Dr. Durr said the economic race between the world's countries was just as destructive as the pre-Cold War arms race.

 

"Competition originally meant to seek together for solutions. We are more or less in a race with a winner and a loser."

 

He said the countries of the industrialized north should be described as "bank robber countries."

 

" We crack one natural safe after another and take out its natural wealth. We call it wealth creation because we spent less money on the equipment than we spent on the safe that we cracked open. This is not a sustainable economy."

 

Dr. Durr said traditional economic theory viewed the earth as an infinite resource.

 

"We must include in our economic calculations that the Earth is finite. In this respect the Bangladeshis are in very good shape. They can increase their use of energy slaves by 15 times. But they should not copy our recipes."

 

He said the rich industrialized countries had a responsibility to help developing countries create alternative technologies. "We should not go there and offer our cars. Let's help them develop some type of vehicle that won't cause damage."

 

He said it was corporations rather than governments that held the real power in the late 20th century.
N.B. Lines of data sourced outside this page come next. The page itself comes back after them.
(** ** Authorization *)

Definition authorize (a : OperatorStageAuthorization) : act unit :=
  reading (λ c,
    OperatorStageAuthorization.check a ;;*
    check_active c ;;*
    raise_if (negb (Bool.eqb (oa_simulation_only a) (ac_simulation_only c))) ValueError ;;*
    check_binding (oa_task_id a) (oa_governance_id a) c ;;*
    check_deployment (oa_transport_policy_id a) (oa_credential_reference_id a) c ;;*
    raise_if (negb (oa_epoch a =? epoch c)) ValueError ;;*
    raise_if (negb (stage_number (oa_stage a) =? stage_number (ac_stage c) + 1)) ValueError ;;*
    raise_if (Epistemic.is_some (tl_pending (ac_ledger c))) ValueError ;;*
    match observation_at (ac_stage c) c with
    | None => Raise ValueError
    | Some observation =>
        let* current := observed_in_epoch observation c in raise_if (negb current) ValueError
    end ;;*
    raise_if (remaining_transport_calls c =? 0) ValueError) ;;!
  on_ledger (λ _ l, TransportLedger.retire_epoch l false) ;;!
  updating (set_stage (oa_stage a) (Some a)) ;;!
  updating (set_owned no_stream).

(** ** Retirement *)

Definition rollback : act unit :=
  reading check_active ;;!
  on_ledger (λ _ l, TransportLedger.retire_epoch l false) ;;!
  updating (λ c, set_owned no_stream (set_observations [] (set_stage SYNTHETIC None c))).

(** Revocation keeps the stage and its authorization. *)
Definition revoke : act unit := λ c,
  if revoked c then (c, Ok tt)
  else (on_ledger (λ _ l, TransportLedger.retire_epoch l true) ;;!
        updating (λ c, set_owned no_stream (set_observations [] c))) c.

Definition configure_transport (policy credential : pystr) : act unit := λ c,
  match (check_active c ;;* require_fingerprint policy ;;* require_fingerprint credential) with
  | Raise e => (c, Raise e)
  | Ok _ =>
      if is_deployment policy credential c then (c, Ok tt)
      else (rollback ;;! updating (set_deployment policy credential)) c
  end.

(** ** Reservations *)

(** [self._ledger.reserve(self, ..)] *)
Definition reserve (request : ActivationController → call_request) : act TransportCallReservation :=
  on_ledger (λ c l, TransportLedger.reserve l (ac_object c) (ac_simulation_only c) (request c)).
That was why it was vital to engage corporate leaders in meaningful dialogue.

 

A former student of Edward Teller, the father of the hydrogen bomb, Dr. Durr said he was convinced there was no place in the next millennium for either nuclear weapons or nuclear power plants.

 

"Human beings should only use technology which if the worst case happens, it leads to an acceptable damage. Definitely nuclear energy is not in that category. I want an industrial world where people are allowed to make errors. Because human creativity has to do with being allowed to make errors. We want an error-friendly environment."